At least I learned that just because a squirrel is named "Zippy" doesn't mean he's fast.

I don't normally have to go up against vampires, so I went out to pick up some supplies before the sun went down. By the time I headed to M'Donnal's farm, I was loaded for bear. A bandoleer of stakes, a cross hanging from a string of garlic 'round my neck, and a squirt gun filled with holy water, in addition to my usual handgun (freshly blessed by Father Muther) and the holy sword I'd taken off a drunken girl scout a few years back. I wasn't playing any games; if I'd thought he'd do it, I'd have tried convincing M'Donnal to dig a moat and install some pumps - but there was no way the old man would do that, and most vampires in Rhy'Din probably didn't mind running water anyway.

Even with garlic hanging around my neck, I could smell the animals on the farm from a mile away. I heard them not much later, and when I got there I stopped to stare in open-mouthed awe. In addition to his cattle, old M'Donnal must have had one of damn near everything on his farm. I even saw a winged elephant and an honest-to-God gryphen. That was going to make things a little trickier - it's hard to pick out the smell of grave dirt over garlic alone, impossible over that and the fertilizer left behind by all those animals. They'd get in the way, too, even if my own scent didn't drive them to stampede.

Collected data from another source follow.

(* ===== verification/FsBoot.v ===== *)
(** * A small file system

    A concrete disk of 100 blocks with the layout of [mkfs], on the cache and the
    log of the other files: the super block, a log at block 2, one block of
    inodes at 33, the bitmap at 35, and a root directory with the entries "." and
    ".." in block 36.  It is where the theorems on the file system are applied. *)

From S2P Require Import Prelude CString Bio Log LogSpec LogTxn FsLayout TxnLayer Fs FsAlloc FsMap FsInode FsRw FsDir FsPath FsNamex.

Definition sb0 : superblock := mkSb FSMAGIC 100 64 16 31 2 33 35.

Definition pad (l : list byte) : block := l ++ replicate (1024 - length l) x00.
Definition bmap0 : block := pad [xff; xff; xff; xff; x1f].
Definition root0 : dinode := mkDinode T_DIR 0 0 1 32 (36 :: replicate 12 0).
Definition inodes0 : block := dinode_put 1 root0 zero_block.
Definition dot0 : block :=
  pad (dirent_bytes (mkDirent 1 (name_field (bytes ".") 14)) ++ dirent_bytes (mkDirent 1 (name_field (bytes "..") 14))).

Definition disk0 : gmap (Z * Z) block := {[ (1, 33) := inodes0; (1, 35) := bmap0; (1, 36) := dot0 ]}.
Definition V0 : view := fun n => default zero_block (disk0 !! (1, n)).

Lemma V0_eq n : V0 n = if decide (n = 33) then inodes0 else if decide (n = 35) then bmap0 else if decide (n = 36) then dot0 else zero_block.
Proof.
  unfold V0, disk0. repeat case_decide; subst; try (vm_compute; reflexivity).
  rewrite !lookup_insert_ne by congruence. rewrite lookup_singleton_ne by congruence. done.
Qed.

Lemma blk_pad l : (length l <= 1024)%nat -> blk (pad l).
Proof. intros H. unfold blk, pad. rewrite length_app, length_replicate, bsize_eq. lia. Qed.

Lemma V0_blk n : blk (V0 n).
Proof.
  rewrite V0_eq. repeat case_decide; [|by apply blk_pad; vm_compute; lia..|done].
  apply blk_dinode_put; done || lia.
Qed.

Lemma area_size : LOGSIZE <= 30.
Proof. done. Qed.

#[export] Instance lst0 : TxnLaws lst := lst_laws 1 2 30 area2 area_size.

Lemma may_log0 n : 33 <= n < 100 -> t_may_log (S := lst) n.
Proof. intros H. split; [lia|]. unfold in_log, LOGSIZE, MAXOPBLOCKS. lia. Qed.

(** A transaction that has just begun, with the inode table [it]. *)
Lemma fs0_rep it X k :
  (size X + k <= 27)%nat -> (forall n, n ∈ X -> 33 <= n < 100) ->
  exists s : fsst lst, frep s sb0 it V0 ∅ ∅ X k.
Proof.
  intros Hsz HX. destruct (binit_spec 1 disk0 ltac:(discriminate)) as (b & _ & Hb & _).
  destruct (initlog_spec 1 2 area2 b V0 30 [] zero_block Hb) as (s & _ & Ht);
    [exact V0_blk|lia|apply log_ok_nil|reflexivity|rewrite V0_eq; apply zero_header|].
  apply (txn_outstanding 1 2 _ _ _ _ _ _ _ _ _ 1) in Ht.
  apply (txn_ext 1 2 _ _ V0) in Ht.
  2:{ intros n. assert (V0 2 = zero_block) as E2 by (by rewrite V0_eq).
      change (recovery_writes 2 [] V0) with [(2, hdr_enc [] (V0 2))]. rewrite E2, <- zero_header.
      change (aw V0 [(2, zero_block)] n) with (<[2 := zero_block]> V0 n).
      destruct (decide (n = 2)) as [->|Hn]; [by rewrite fn_lookup_insert|by rewrite fn_lookup_insert_ne]. }
  eexists (mkFs _ sb0 it). split; [done|done| |intros n Hn; by apply may_log0, HX].
  exists ∅. rewrite union_empty_l_L. split; [|done]. do 4 eexists. split; [exact Ht|]. done.
Qed.

Lemma geom0 : geom sb0.
Proof. split; unfold dstart; geo; cbn [sb0 sb_size sb_ninodes sb_inodestart sb_bmapstart]; dlia. Qed.

Lemma dstart0 : dstart sb0 = 36.
Proof. done. Qed.

Lemma fsok0 X : 35 ∈ X -> fsok (T := lst) sb0 X.
Proof.
  intros HX. split; [apply geom0| |].
  - intros n Hn. rewrite dstart0 in Hn. apply may_log0. cbn in Hn. lia.
  - intros n Hn. rewrite dstart0 in Hn. cbn in Hn. by assert (n = 35) as -> by lia.
Qed.

(** The blocks in use are those before 37. *)
Lemma used0 n : 0 <= n < 100 -> used sb0 V0 n = bool_decide (n < 37).
Proof.
  intros Hn. assert (forallb (fun n => Bool.eqb (used sb0 V0 n) (bool_decide (n < 37))) (seqZ 0 100) = true) as H
    by (vm_compute; reflexivity).
  rewrite forallb_forall in H. apply Bool.eqb_prop, H. apply list_elem_of_In, elem_of_seqZ. lia.
Qed.

Lemma meta0 : meta_used sb0 V0.
Proof. intros b Hb. rewrite dstart0 in Hb. rewrite used0 by lia. apply bool_decide_true. lia. Qed.

Lemma free0 : free_atleast sb0 V0 3.
Proof.
  exists {[37; 38; 39]}. split; [vm_compute; lia|]. intros b Hb.
  assert (37 <= b <= 39) by (rewrite !elem_of_union, !elem_of_singleton in Hb; lia). split; [cbn; lia|]. rewrite used0 by lia. apply bool_decide_false. lia.
Qed.

(** ** The root directory *)

Definition ip0 : inode := mkInode 1 1 1 false true T_DIR 0 0 1 32 (36 :: replicate 12 0).
Definition it0 : list inode := ip0 :: replicate 49 inode0.

Lemma slot0 j : 0 <= j <= 12 -> slot ip0 j = if decide (j = 0) then 36 else 0.
Proof.
  intros Hj. unfold slot. case_decide; [by subst|]. cbn [ip0 i_addrs].
  destruct (Z.to_nat j) as [|n] eqn:E; [lia|]. change ((36 :: replicate 12 0) !! S n) with (replicate 12 0 !! n).
  by rewrite lookup_replicate_2 by lia.
Qed.

Lemma at0 p : pos_ok p -> at_pos V0 ip0 p = if decide (p = PDir 0) then 36 else 0.
Proof.
  intros Hp. destruct p; cbn [at_pos]; rewrite slot0 by (cbn in *; unfold NDIRECT in *; lia); try done.
  repeat case_decide; simplify_eq; done.
Qed.

Lemma finv0 : finv sb0 V0 ip0.
Proof.
  split; [done|..].
  - intros p Hp. rewrite at0 by done. case_decide; [|done]. intros _. split; [rewrite dstart0; cbn; lia|]. by rewrite used0.
  - intros p q Hp Hq. rewrite !at0 by done. repeat case_decide; congruence || done.
Qed.

Lemma holes0 : no_holes V0 ip0.
Proof.
  intros bn H1 H2. cbn in H2. geo. assert (bn = 0) as -> by lia. by rewrite at0.
Qed.

Lemma dir0 : dir_ok V0 ip0.
Proof. split; [done|apply holes0|done|]. split; vm_compute; discriminate. Qed.

Lemma dents0 : dent V0 ip0 0 = mkDirent 1 (name_field (bytes ".") 14) /\
  dent V0 ip0 1 = mkDirent 1 (name_field (bytes "..") 14).
Proof. split; vm_compute; reflexivity. Qed.

Lemma live0 i : live sb0 V0 i <-> i = 1.
Proof.
  split; [|intros ->; split; [cbn; lia|vm_compute; discriminate]]. intros [Hr Ht].
  assert (forallb (fun i => (dn_type (inode_at sb0 V0 i) =? 0) || (i =? 1)) (seqZ 0 16) = true) as H by (vm_compute; reflexivity).
  rewrite forallb_forall in H. specialize (H i).
  destruct (Z.eqb_spec (dn_type (inode_at sb0 V0 i)) 0); [done|]. apply Z.eqb_eq, H, list_elem_of_In, elem_of_seqZ.
  cbn in Hr. lia.
Qed.

Lemma root_at0 : inode_at sb0 V0 1 = root0.
Proof. vm_compute. reflexivity. Qed.

Lemma din0 : same_file ip0 (din sb0 V0 1).
Proof. unfold din. rewrite root_at0. done. Qed.

Lemma good0 : fs_good sb0 V0.
Proof.
  pose proof din0 as Hs. split.
  - intros i ->%live0. eapply finv_addrs_eq; [apply Hs|apply finv0].
  - intros i ->%live0 _. eapply dir_ok_same; [exact Hs|apply dir0].
  - intros i j ->%live0 _ Hj _. rewrite <- (dent_addrs V0 ip0) by apply Hs.
    unfold nents in Hj. rewrite <- (sf_size _ _ Hs) in Hj. change (i_size ip0 / 16) with 2 in Hj.
    assert (de_inum (dent V0 ip0 j) = 1) as ->.
    { destruct dents0 as [D0 D1]. assert (j = 0 \/ j = 1) as [-> | ->] by lia; [by rewrite D0|by rewrite D1]. }
    split; [by apply live0|]. by rewrite root_at0.
Qed.

Lemma it0_lookup j x : it0 !! j = Some x -> j = 0%nat /\ x = ip0 \/ (j < 50)%nat /\ j <> 0%nat /\ x = inode0.
Proof.
  destruct j as [|j]; [intros [= <-]; by left|].
  change (it0 !! S j) with (replicate 49 inode0 !! j). intros [-> Hj]%lookup_replicate. right. split_and!; [lia|done..].
Qed.

Lemma tab0 : tab_ok sb0 V0 it0.
Proof.
  split; [split|..].
  - done.
  - intros i x [[-> ->]|(_ & _ & ->)]%it0_lookup; cbn; lia.
  - intros i j x y [[-> ->]|(_ & _ & ->)]%it0_lookup [[-> ->]|(_ & _ & ->)]%it0_lookup; cbn; lia || done.
  - by intros i x [[-> ->]|(_ & _ & ->)]%it0_lookup.
  - intros i x [[-> ->]|(_ & _ & ->)]%it0_lookup; cbn [ip0 inode0 i_ref]; [|lia].
    intros _. split; [done|]. split; [by apply live0|]. intros _. cbn [ip0 i_inum]. by rewrite root_at0.
Qed.

Lemma dinode_ok0 : dinode_ok (i_to_disk ip0).
Proof. split; cbn; try lia; try done. repeat constructor; lia. Qed.

(** Room in the log for the blocks that the examples touch. *)
Definition X0 : gset Z := {[33; 35; 36]}.

Lemma fok0 k : (k <= 20)%nat -> exists s : fsst lst, fok s sb0 it0 0 V0 ip0 ∅ X0 k.
Proof.
  intros Hk. destruct (fs0_rep it0 X0 k) as (s & Hs).
  { change (size X0) with 3%nat. lia. }
  { intros n Hn. unfold X0 in Hn. rewrite !elem_of_union, !elem_of_singleton in Hn. lia. }
  exists s. split; [done|done|done|apply finv0|apply fsok0; set_solver|apply meta0].
Qed.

After checking out his land and the buildings on it for anywhere a vampire might be wiling away the daylight, I settled into patrolling the perimeter. That kept me away from the animals, and upwind from them for half my circuit. It was almost three in the morning by the time he struck, and by that time I was starting to think that he'd seen me and lost his nerve. No such luck.

I heard a bovine bellow, and I risked upsetting the other animals as I sped across the acreage. It was the vampire, but I couldn't believe it when I saw him. Most vampires wear dark colors, goths at heart, but not this one.

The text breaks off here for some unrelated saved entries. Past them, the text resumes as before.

(* ===== verification/FsSpec.v ===== *)
(** * What the file system guarantees

    The theorems on [kernel/fs.c], each with an application to the small file
    system of [FsBoot].  All of them are stated for any cache and log that keep
    the promises of [TxnLaws]. *)

From S2P Require Import Prelude CString Bio Log LogSpec LogTxn FsLayout TxnLayer Fs FsAlloc FsMap FsInode FsRw FsTrunc FsDir FsPath FsNamex FsBoot.

Section spec.
Context {T : Type} {TO : TxnOps T} {TL : TxnLaws T}.
Abbreviation dev := (t_dev (S := T)).

(** C37: the block allocator.  [balloc] returns the lowest free block, marks it,
    zeroes it, and changes no other block and no other bit; it returns 0, and
    changes nothing, exactly when every block is in use.  [bfree] of a block in
    use clears its bit alone, and of a free block panics. *)
Theorem block_allocator s sb it V H X k :
  frep s sb it V H ∅ X (S k) -> fsok sb X -> meta_used sb V -> held_ok sb V H -> (size H <= 2)%nat ->
  (exists r s', balloc dev s = Ok r s' /\
    (r = 0 /\ frep s' sb it V H ∅ X (S k) /\ (forall c, 0 <= c < sb_size sb -> used sb V c = true) \/
     dstart sb <= r < sb_size sb /\ used sb V r = false /\ (forall c, 0 <= c < r -> used sb V c = true) /\
     exists V', frep s' sb it V' H ∅ ({[r]} ∪ X) k /\ V' r = zero_block /\
       (forall n, 0 <= n < sb_size sb -> used sb V' n = bool_decide (n = r) || used sb V n) /\
       (forall n, n <> r -> ~ (sb_bmapstart sb <= n < dstart sb) -> V' n = V n))) /\
  (forall b, 0 <= b < sb_size sb -> used sb V b = true ->
    exists s' V', bfree dev b s = Ok tt s' /\ frep s' sb it V' H ∅ X (S k) /\
      (forall n, 0 <= n < sb_size sb -> used sb V' n = negb (bool_decide (n = b)) && used sb V n) /\
      (forall n, ~ (sb_bmapstart sb <= n < dstart sb) -> V' n = V n)) /\
  (forall b, 0 <= b < sb_size sb -> used sb V b = false -> bfree dev b s = Panic "freeing free block").
Proof.
  intros Hr Hok Hm Hh Hsz. pose proof (ok_geom _ _ Hok) as G. pose proof (dstart_pos sb G).
  assert (forall n, blk (V n)) as HV by (intros; by eapply frep_blk). split; [|split].
  - destruct (balloc_ok s sb it V H X k Hr Hok Hm Hh Hsz) as (r & s' & E & [?|(Hd & Hr' & Hu & Hl)]); exists r, s'; (split; [done|]).
    + by left.
    + right. split; [done|]. split; [done|]. split; [done|]. exists (alloc_view sb r V). split; [done|]. split; [|split].
      * unfold alloc_view. by rewrite fn_lookup_insert.
      * intros n Hn. by apply used_alloc.
      * intros n Hn Hb. by apply alloc_view_other.
  - intros b Hb Hu. destruct (bfree_ok s sb it V H X (S k) b Hr Hok Hh Hsz Hb Hu) as (s' & E & Hr').
    exists s', (free_view sb b V). split; [done|]. split; [done|]. split.
    + intros n Hn. by apply used_clear.
    + intros n Hn. unfold free_view. destruct (BBLOCK_eq sb b G Hb) as [_ ?]. by rewrite fn_lookup_insert_ne by lia.
  - intros b Hb Hu. by eapply bfree_panics.
Qed.

(** C24: the block map.  [bmap] returns the address of block [bn] of the file: the
    one that is there, or, if there is none, that of a new zeroed block, which
    with the index blocks it needs is taken from the free blocks and added to the
    file and logged.  No other block changes, nothing is leaked, the invariant of
    the file is kept, and 0 is returned only with the disk full.  Beyond the
    single-indirect blocks the guarantee needs three free blocks. *)
Theorem bmap_correct s sb it ip V x X k bn :
  fok s sb it ip V x ∅ X (3 + k) -> 0 <= bn < MAXFILE -> anc_in V x (pos_of bn) X ->
  bn < NDIRECT + NINDIRECT \/ free_atleast sb V 3 ->
  exists r s' V' x' X', bmap ip bn s = Ok r s' /\
    fok s' sb (<[ip := x']> it) ip V' x' ∅ X' k /\ bgrow sb V x V' x' /\ new_in V x V' x' X' /\
    r = at_pos V' x' (pos_of bn) /\ (r = 0 -> full sb V').
Proof.
  intros Hf Hbn HX Hfree.
  destruct (bmap_ok s sb it ip V x X k bn Hf Hbn HX Hfree) as (r & s' & V' & x' & X' & E & (Hf' & HG & _ & HN) & Hr & Hfl & _).
  exists r, s', V', x', X'. done.
Qed.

He wore a bright yellow jumpsuit, with striped red and white sleeves. His socks matched his sleeves in the small space between the jumpsuit's legs and the bright red shoes he wore. His face was white - either he was albino or he was wearing grease paint - except for the red around his mouth and on the tip of his nose. If he wasn't wearing a wig, he had the reddest, curliest bush of hair on his head I'd ever seen.

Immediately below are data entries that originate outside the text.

Lemma p_pop_ok p :
  pinv p -> contents p <> [] ->
  exists b, p_data p !! Z.to_nat (p_nread p mod PIPESIZE) = Some b /\
    pinv (p_pop p) /\ contents p = b :: contents (p_pop p) /\ p_len p = p_len (p_pop p) + 1.
Proof.
  intros [Hd Hr Hw Hl] Hn. pose proof (p_len_range p) as Hp.
  assert (0 < p_len p) as Hpos.
  { destruct (decide (0 < p_len p)); [done|]. destruct Hn. apply length_zero_iff_nil. rewrite length_contents. lia. }
  assert (p_len p = p_len (p_pop p) + 1) as E.
  { unfold p_len, p_pop, u32, PIPESIZE in *. cbn. dlia. }
  exists (ring p 0). split; [|split; [|split; [|done]]].
  - unfold ring. rewrite Z.add_0_r. apply list_lookup_lookup_total_lt. rewrite Hd. unfold PIPESIZE. dlia.
  - split; [done|apply u32_range|done|lia].
  - unfold contents. rewrite E. pose proof (p_len_range (p_pop p)).
    replace (Z.to_nat (p_len (p_pop p) + 1)) with (S (Z.to_nat (p_len (p_pop p)))) by lia.
    cbn [seq fmap list_fmap]. f_equal. rewrite <- fmap_S_seq, <- list_fmap_compose.
    apply list_fmap_ext. intros _ k _. cbn. unfold ring. cbn [p_data p_nread p_pop]. f_equal. f_equal.
    unfold u32, PIPESIZE. dlia.
Qed.

(** ** The segments *)

Section segments.
Context {W : Type} {P : ProcOps W} {L : ProcLaws W}.
Implicit Types (s : pst W) (w : W).

Definition same_mem (w w' : W) : Prop := forall a, u_get w' a = u_get w a.
Definition same_ends (p p' : pipe) : Prop := p_readopen p' = p_readopen p /\ p_writeopen p' = p_writeopen p.

(** How a segment of [pipewrite] ends after it has put [bs] into the pipe. *)
Definition write_end (s : pst W) (addr n i : Z) (bs : list byte) (sg : segment) (s' : pst W) : Prop :=
  match sg with
  | Return r =>
      r = -1 /\ ps_woken s' = ps_woken s /\
        (bs = [] -> p_readopen (ps_pipe s) = false \/ exists w, killed (ps_w s) = Ok true w) /\
        (bs <> [] -> exists w0 w1 w2, killed w0 = Ok false w1 /\ killed w1 = Ok true w2) \/
      r = i + Z.of_nat (length bs) /\ ps_woken s' = ps_woken s ++ [ch_nread] /\
        (r < n -> u_get (ps_w s) (u64 (addr + r)) = None)
  | Sleep c i' =>
      c = ch_nwrite /\ i' = i + Z.of_nat (length bs) /\ i' < n /\ ps_woken s' = ps_woken s ++ [ch_nread] /\
      Z.of_nat (length (contents (ps_pipe s'))) = PIPESIZE /\ p_readopen (ps_pipe s') = true
  end.

Lemma in_w_ok {A} (m : M W A) s a w' :
  m (ps_w s) = Ok a w' -> in_w m s = Ok a (mkPst (ps_pipe s) w' (ps_woken s)).
Proof. intros E. unfold in_w, zoom. by rewrite E. Qed.

(** The [killed] test of a writer: the process's memory is left alone. *)
Lemma write_test s :
  exists k w, (if negb (p_readopen (ps_pipe s)) then ret true else in_w killed) s =
      Ok k (mkPst (ps_pipe s) w (ps_woken s)) /\ same_mem (ps_w s) w /\
    (if k then p_readopen (ps_pipe s) = false \/ killed (ps_w s) = Ok true w
     else p_readopen (ps_pipe s) = true /\ killed (ps_w s) = Ok false w).
Proof.
  destruct s as [p w ws]. cbn. destruct (p_readopen p) eqn:Ep; cbn.
  - destruct (killed_ok w) as (k & w' & E & Hm). exists k, w'. split; [by apply (in_w_ok _ (mkPst p w ws))|].
    split; [done|]. destruct k; auto.
  - exists true, w. split; [done|]. split; [done|auto].
Qed.

Definition wrote_from (w : W) (addr i : Z) (bs : list byte) : Prop :=
  forall j b, bs !! j = Some b -> u_get w (u64 (addr + i + Z.of_nat j)) = Some b.

Record wrote_ok (s : pst W) (addr n i : Z) (bs : list byte) (sg : segment) (s' : pst W) : Prop := {
  wo_inv : pinv (ps_pipe s');
  wo_contents : contents (ps_pipe s') = contents (ps_pipe s) ++ bs;
  wo_nread : p_nread (ps_pipe s') = p_nread (ps_pipe s);
  wo_bytes : wrote_from (ps_w s) addr i bs;
  wo_ends : same_ends (ps_pipe s) (ps_pipe s');
  wo_mem : same_mem (ps_w s) (ps_w s');
  wo_end : write_end s addr n i bs sg s'
}.

Lemma wrote_nil s addr n i sg w ws :
  pinv (ps_pipe s) -> same_mem (ps_w s) w -> write_end s addr n i [] sg (mkPst (ps_pipe s) w ws) ->
  wrote_ok s addr n i [] sg (mkPst (ps_pipe s) w ws).
Proof. intros. split; try done. cbn. by rewrite app_nil_r. Qed.

Lemma wrote_cons s addr n i b bs sg w s' :
  contents (p_push b (ps_pipe s)) = contents (ps_pipe s) ++ [b] -> p_readopen (ps_pipe s) = true ->
  killed (ps_w s) = Ok false w -> same_mem (ps_w s) w -> u_get (ps_w s) (u64 (addr + i)) = Some b ->
  wrote_ok (mkPst (p_push b (ps_pipe s)) w (ps_woken s)) addr n (i + 1) bs sg s' ->
  wrote_ok s addr n i (b :: bs) sg s'.
Proof.
  intros Hc Ho Hk Hm Hb [Wi Wc Wr Wb We Wm Wend]. cbn in *. split; try done.
  - by rewrite Wc, Hc, <- app_assoc.
  - intros [|j] c Hj; cbn in Hj.
    + simplify_eq. by rewrite Z.add_0_r.
    + apply Wb in Hj. rewrite Hm in Hj. rewrite <- Hj. f_equal. f_equal. lia.
  - intros a. by rewrite Wm, Hm.
  - unfold write_end in *. cbn in *. destruct sg as [r|c i'].
    + destruct Wend as [(-> & Hw & H0 & H1)|(-> & Hw & Hn)]; [left|right].
      * split; [done|]. split; [done|]. split; [done|]. intros _. destruct bs as [|c bs]; [|by apply H1].
        destruct (H0 eq_refl) as [?|[w2 ?]]; [congruence|eauto].
      * split; [lia|]. split; [done|]. rewrite <- Hm. intros. rewrite <- Hn by lia. f_equal.
    + destruct Wend as (-> & -> & ? & ? & ? & ?). split_and!; try done. lia.
Qed.

Lemma pipewrite_loop_ok fuel s addr n i :
  pinv (ps_pipe s) -> 0 <= i -> (Z.to_nat (n - i) < fuel)%nat ->
  exists sg s' bs, pipewrite_loop fuel addr n i s = Ok sg s' /\ wrote_ok s addr n i bs sg s'.
Proof.
  revert s i. induction fuel as [|fuel IH]; intros s i Hp Hi Hf; [lia|]. cbn [pipewrite_loop].
  destruct (Z.ltb_spec i n) as [Hlt|Hge].
  2:{ do 2 eexists. exists []. split; [done|]. apply (wrote_nil s); [done|done|]. right. cbn. split_and!; [lia|done|lia]. }
  run1. destruct (write_test s) as (k & w & E & Hm & Hk). run E. destruct k.
  { do 2 eexists. exists []. split; [done|]. apply (wrote_nil s); [done|done|]. left. split_and!; try done. naive_solver. }
  destruct Hk as [Ho Hk]. destruct (p_nwrite (ps_pipe s) =? u32 (p_nread (ps_pipe s) + PIPESIZE)) eqn:Ef.
  { do 2 eexists. exists []. split; [done|]. apply (wrote_nil s); [done|done|]. cbn. apply p_full in Ef; [|done]. split_and!; [done|lia|lia|done..]. }
  pose proof (copyin_ok w (u64 (addr + i)) (u64_range _)) as Hc. rewrite Hm in Hc.
  destruct (u_get (ps_w s) (u64 (addr + i))) as [b|] eqn:Eb.
  2:{ destruct Hc as [x Hc]. erewrite bind_ok by (by apply (in_w_ok _ (mkPst _ w _))). cbn.
      do 2 eexists. exists []. split; [done|]. apply (wrote_nil s); [done|done|]. right. cbn.
      split_and!; [lia|done|done]. }
  erewrite bind_ok by (by apply (in_w_ok _ (mkPst _ w _))). cbn [snd fst Z.eqb].
  erewrite bind_ok by (cbn; reflexivity). run1.
  destruct (p_push_ok (ps_pipe s) b Hp) as (Hp' & Hc' & _).
  { assert (Z.of_nat (length (contents (ps_pipe s))) <> PIPESIZE).
    { intros H. apply p_full in H; [|done]. by rewrite Ef in H. }
    pose proof (pi_len _ Hp). rewrite length_contents in *. pose proof (p_len_range (ps_pipe s)). lia. }
  destruct (IH (mkPst (p_push b (ps_pipe s)) w (ps_woken s)) (i + 1)) as (sg & s' & bs & E' & Hw); [done|lia|lia|].
  exists sg, s', (b :: bs). split; [exact E'|]. by eapply wrote_cons.
Qed.

(** The bytes [bs] are in memory from [addr + i] on, and nothing else changed. *)
Definition stored (w : W) (addr i : Z) (bs : list byte) (w' : W) : Prop :=
  (forall j b, bs !! j = Some b -> u_get w' (u64 (addr + i + Z.of_nat j)) = Some b) /\
  (forall a, (forall j, (j < length bs)%nat -> a <> u64 (addr + i + Z.of_nat j)) -> u_get w' a = u_get w a).

(** The result of the loop: [bs] has been taken out of the pipe, the first
    [r - i] bytes of it are in memory, which are all unless a copy failed. *)
Record read_loop_ok (s : pst W) (addr n i : Z) (bs : list byte) (r : Z) (s' : pst W) : Prop := {
  ro_inv : pinv (ps_pipe s');
  ro_contents : contents (ps_pipe s) = bs ++ contents (ps_pipe s');
  ro_nwrite : p_nwrite (ps_pipe s') = p_nwrite (ps_pipe s);
  ro_ends : same_ends (ps_pipe s) (ps_pipe s');
  ro_woken : ps_woken s' = ps_woken s;
  ro_r : i <= r <= Z.max i n;
  ro_mem : stored (ps_w s) addr i (take (Z.to_nat (r - i)) bs) (ps_w s');
  ro_len : Z.of_nat (length bs) = r - i /\ (n <= r \/ contents (ps_pipe s') = []) \/
           Z.of_nat (length bs) = r - i + 1 /\ r < n
}.

Lemma u64_inj_near a b c : u64 (a + b) = u64 (a + c) -> Z.abs (b - c) < 2 ^ 64 -> b = c.
Proof. unfold u64. intros H Hb. dlia. Qed.

Lemma stored_nil w addr i : stored w addr i [] w.
Proof. split; [done|]. by intros. Qed.

Lemma stored_cons w w1 addr i b bs w' :
  (forall a, u_get w1 a = if a =? u64 (addr + i) then Some b else u_get w a) ->
  Z.of_nat (length bs) < 2 ^ 32 ->
  stored w1 addr (i + 1) bs w' -> stored w addr i (b :: bs) w'.
Proof.
  intros H1 Hl [Hb Ho]. split.
  - intros [|j] c Hj; cbn in Hj; simplify_eq.
    + rewrite Z.add_0_r, Ho, H1, Z.eqb_refl; [done|]. intros j Hj E.
      rewrite <- Z.add_assoc in E. replace (addr + i) with (addr + (i + 0)) in E by lia.
      rewrite <- !Z.add_assoc in E. apply u64_inj_near in E; lia.
    + rewrite <- (Hb _ _ Hj). f_equal. f_equal. lia.
  - intros a Ha. rewrite Ho, H1.
    + destruct (Z.eqb_spec a (u64 (addr + i))) as [->|]; [|done]. destruct (Ha 0%nat); cbn; [lia|]. f_equal. lia.
    + intros j Hj E. apply (Ha (S j)); [cbn; lia|]. rewrite E. f_equal. lia.
Qed.

Lemma read_stop s addr n i : pinv (ps_pipe s) -> n <= i \/ contents (ps_pipe s) = [] -> read_loop_ok s addr n i [] i s.
Proof. intros. split; try done; [lia|rewrite Z.sub_diag; apply stored_nil|left; cbn; split; [lia|done]]. Qed.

I slowed down in astonishment when I saw him, and didn't regain my senses until it was too late. Even if I hadn't been shocked by his appearance, he was almost as fast as me - stunned still as I was, I couldn't react before he had given up the cow and launched himself at me. I felt sharp teeth tear into the skin at my throat, and blood spurted onto the grass I had fallen on. Strangely, his jumpsuit seemed to repel the stuff, and remained its almost glowing yellow.

This can't be happening. I kept thinking it, over and over again, but it didn't change anything. This ridiculous vampire was draining me.

I was barely conscious when he stopped drinking, and with a flick of razor-sharp nails he opened his own forearm over my mouth. His blood didn't taste right - it wasn't coppery at all, more like fryer grease. I didn't have time to worry about that, though, because even as it filled my stomach, I wanted more. Strength filled my limbs, more than I'd ever felt before, and I fairly flew through the air at the downed cow, which was pitifully trying to regain its feet.

I've never tasted anything so delicious as that walking hamburger's blood. The Wolf was howling in the back of my mind, and I could no longer remember why I ever fought it. Blood soaked my shirt - mine, the vampire's, and the cow's - as I tilted my head out and bellowed out a howl at the crescent moon.

...

That was when I woke up, and remembered that it was April the first.